The action takes place over one academic year at Devon University, a huge college level institution catering to a group of elite students. These scholars are depicted through the eyes of Eph Russell, a newly hired professor of English who is currently awaiting being granted tenure at the school.

Eph finds himself in hot water when his discussion of Mark Twain’s great novel “Huckleberry Finn” runs into criticism from various student groups. Four letter words are utilized in that book which offends many students. Other factors offending more students are taken into account by the University directors and the book is banned at the school. Eph receives a reprimand but continues on.
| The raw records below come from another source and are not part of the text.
(** A card dropped above another card of a column, whose [data-id] is [aid]
    (not the dragged card's id), lands directly before that card, in the
    same column as in another one; the drop then posts the new state as an
    [update]. *)
Theorem card_drop_before_after_element st f t kid aid fi fcol i cd ti dcol j acard :
  find_index (col_has_id f) (columns st) = Some fi ->
  nth_error (columns st) fi = Some fcol ->
  find_index (card_has_id kid) (cards fcol) = Some i ->
  nth_error (cards fcol) i = Some cd ->
  find_index (col_has_id t) (columns st) = Some ti ->
  nth_error (columns st) ti = Some dcol ->
  find_index (card_has_id aid) (cards dcol) = Some j ->
  nth_error (cards dcol) j = Some acard ->
  aid <> kid ->
  exists st' dcol' p,
    card_ondrop st f t kid (Some aid) = (st', [MUpdate (board_to_json st')]) /\
    nth_error (columns st') ti = Some dcol' /\
    nth_error (cards dcol') p = Some cd /\
    nth_error (cards dcol') (S p) = Some acard.
Proof.
  intros Hf Hc Hk Hd Ht Hdc Ha Haj Hne.
  assert (Hi : (i < length (cards fcol))%nat) by (eapply nth_error_lt; eauto).
  assert (Hj : (j < length (cards dcol))%nat) by (eapply nth_error_lt; eauto).
  unfold card_ondrop, drop_index. rewrite Ht, Hdc. unfold find_index_js. rewrite Ha.
  unfold card_drop.
  rewrite (moveCard_resolved st f t kid fi fcol i cd ti (Some (Z.of_nat j)) Hf Hc Hk Hd Ht).
  destruct (Nat.eq_dec fi ti) as [E|E]; eexists.
  - subst ti. rewrite Hc in Hdc. injection Hdc as <-.
    assert (Eft : f = t).
    { rewrite <- (find_index_col_id f _ _ _ Hf Hc). apply (find_index_col_id t _ _ _ Ht Hc). }
    subst t.
    assert (Hij : i <> j).
    { intros <-. rewrite Hd in Haj. injection Haj as <-.
      apply Hne. rewrite <- (find_index_card_id aid _ _ _ Ha Hd).
      apply (find_index_card_id kid _ _ _ Hk Hd). }
    pose proof (length_remove_at i (cards fcol) Hi) as Hlen.
    exists (splice_in_card (final_index f f i (Some (Z.of_nat j))) cd (splice_out_card i fcol)).
    destruct (Nat.lt_ge_cases i j) as [Hlt|Hge].
    + exists (j - 1)%nat. split; [reflexivity|]. split.
      { cbn [columns]. apply nth_error_update_eq, nth_error_update_eq, Hc. }
      unfold splice_in_card, splice_out_card, final_index, insert_index; cbn [cards].
      rewrite jstr_eqb_refl. replace (Z.of_nat i <? Z.of_nat j) with true by lia.
      cbn [andb]. replace (Z.of_nat j - 1) with (Z.of_nat (j - 1)) by lia.
      rewrite splice_start_nat by lia. split; [apply nth_error_insert_at; lia|].
      rewrite nth_error_insert_after by lia. rewrite nth_error_remove_after by lia.
      replace (S (j - 1)) with j by lia. exact Haj.
    + exists j. split; [reflexivity|]. split.
      { cbn [columns]. apply nth_error_update_eq, nth_error_update_eq, Hc. }
      unfold splice_in_card, splice_out_card, final_index, insert_index; cbn [cards].
      rewrite jstr_eqb_refl. replace (Z.of_nat i <? Z.of_nat j) with false by lia.
      cbn [andb]. rewrite splice_start_nat by lia. split; [apply nth_error_insert_at; lia|].
      rewrite nth_error_insert_after by lia. rewrite nth_error_remove_before by lia.
      exact Haj.
  - assert (Eft : jstr_eqb f t = false).
    { destruct (jstr_eqb f t) eqn:Q; [|reflexivity]. apply jstr_eqb_true in Q. subst t.
      congruence. }
    exists (splice_in_card (final_index f t i (Some (Z.of_nat j))) cd dcol). exists j.
    split; [reflexivity|]. split.
    { cbn [columns]. apply nth_error_update_eq.
      rewrite (nth_error_dest_after_removal _ fi ti i fcol dcol Hc Hdc).
      apply Nat.eqb_neq in E. rewrite E. reflexivity. }
    unfold splice_in_card, final_index, insert_index; cbn [cards].
    rewrite Eft. cbn [andb]. rewrite splice_start_nat by lia.
    split; [apply nth_error_insert_at; lia|].
    rewrite nth_error_insert_after by lia. exact Haj.
Qed.

(** A card dropped below every card of a column ([getDragAfterElement]
    gives undefined) becomes the last card of that column; dropped on its
    own column it moves to the end of it. The drop posts the new state. *)
Theorem card_drop_below_last st f t kid fi fcol i cd ti dcol :
  find_index (col_has_id f) (columns st) = Some fi ->
  nth_error (columns st) fi = Some fcol ->
  find_index (card_has_id kid) (cards fcol) = Some i ->
  nth_error (cards fcol) i = Some cd ->
  find_index (col_has_id t) (columns st) = Some ti ->
  nth_error (columns st) ti = Some dcol ->
  exists st' dcol',
    card_ondrop st f t kid None = (st', [MUpdate (board_to_json st')]) /\
    nth_error (columns st') ti = Some dcol' /\
    cards dcol' = (if Nat.eqb fi ti then remove_at i (cards fcol) else cards dcol) ++ [cd].
Proof.
  intros Hf Hc Hk Hd Ht Hdc.
  assert (Hi : (i < length (cards fcol))%nat) by (eapply nth_error_lt; eauto).
  unfold card_ondrop, drop_index. rewrite Ht, Hdc. unfold card_drop.
  rewrite (moveCard_resolved st f t kid fi fcol i cd ti (Some (Z.of_nat (length (cards dcol))))
             Hf Hc Hk Hd Ht).
  destruct (Nat.eq_dec fi ti) as [E|E]; eexists.
  - subst ti. rewrite Hc in Hdc. injection Hdc as <-.
    assert (Eft : f = t).
    { rewrite <- (find_index_col_id f _ _ _ Hf Hc). apply (find_index_col_id t _ _ _ Ht Hc). }
    subst t. pose proof (length_remove_at i (cards fcol) Hi) as Hlen.
    eexists. split; [reflexivity|]. split.
    { cbn [columns]. apply nth_error_update_eq, nth_error_update_eq, Hc. }
    rewrite Nat.eqb_refl.
    unfold splice_in_card, splice_out_card, final_index, insert_index; cbn [cards].
    rewrite jstr_eqb_refl. replace (Z.of_nat i <? Z.of_nat (length (cards fcol))) with true by lia.
    cbn [andb].
    replace (Z.of_nat (length (cards fcol)) - 1)
      with (Z.of_nat (length (remove_at i (cards fcol)))) by lia.
    rewrite splice_start_nat by lia. apply insert_at_end.
  - assert (Eft : jstr_eqb f t = false).
    { destruct (jstr_eqb f t) eqn:Q; [|reflexivity]. apply jstr_eqb_true in Q. subst t.
      congruence. }
    eexists. split; [reflexivity|]. split.
    { cbn [columns]. apply nth_error_update_eq.
      rewrite (nth_error_dest_after_removal _ fi ti i fcol dcol Hc Hdc).
      apply Nat.eqb_neq in E. rewrite E. reflexivity. }
    apply Nat.eqb_neq in E. rewrite E.
    unfold splice_in_card, final_index, insert_index; cbn [cards].
    rewrite Eft. cbn [andb]. rewrite splice_start_nat by lia. apply insert_at_end.
Qed.
Lemma trim_start_split s :
  exists p, s = p ++ trim_start s /\ forallb is_js_space p = true.
Proof.
  induction s as [|u s IH]; [exists []; split; reflexivity|]. cbn [trim_start].
  destruct (is_js_space u) eqn:E.
  - destruct IH as (p & Hp & Hs). exists (u :: p). split; [cbn; rewrite <- Hp; reflexivity|].
    cbn. rewrite E, Hs. reflexivity.
  - exists []. split; reflexivity.
Qed.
Lulu Harris is a newly enrolled coed arriving via her father’s pressure. She is a first year student (the term freshman cannot be used or it could offend the students.) Her sole ambition is to become a prominent socialite and in spite of being accepted at one of the most desired institutions of higher learning in the country, works at the society lady aspect neglecting studies. As fate would have it, she ends up in one of Eph’s classes and begins a campaign of sending him e-mails requesting a meeting in order to discuss her grades. He refuses to see her until one day she suddenly appears at his office, begins to flirt with him, and accidentally lands on top of him delivering a kiss.

Weeks later Lulu’s position on campus changes based on circumstances arising and she morphs into a militant feminist. It is at this point that she is convinced to accuse Eph of attempted rape. This results in poor Dr. Russell being charged by the university and brought up for a hearing under regulations which do not allow him to question Lulu nor even obtain a copy of her statement. He is placed on a year’s probation, but after the fact that Lulu had recanted her charge, but that was never brought up at his hearing.

The novel is done as a parody of what has happened due to the advent and promotion of “political correctness”. While it is set on a college campus and Johnson indicates in the afterward that is what he is pointing his finger at, the situations can certainly be applied in general. The absurdity of some of the ideas and actions are definitely visible in other venues – politics, business etc.

I did laugh at many descriptions of both the characters and the actions depicted, but I do appreciate that the circumstances described are a serious problem and deserve attention before they choke us.

8/19 Paul Lane

CAMPUSLAND by Scott Johnson. St. Martin’s Press; Advanced Reader Copy edition (August 13, 2019). ISBN 978-1250222374. 336p.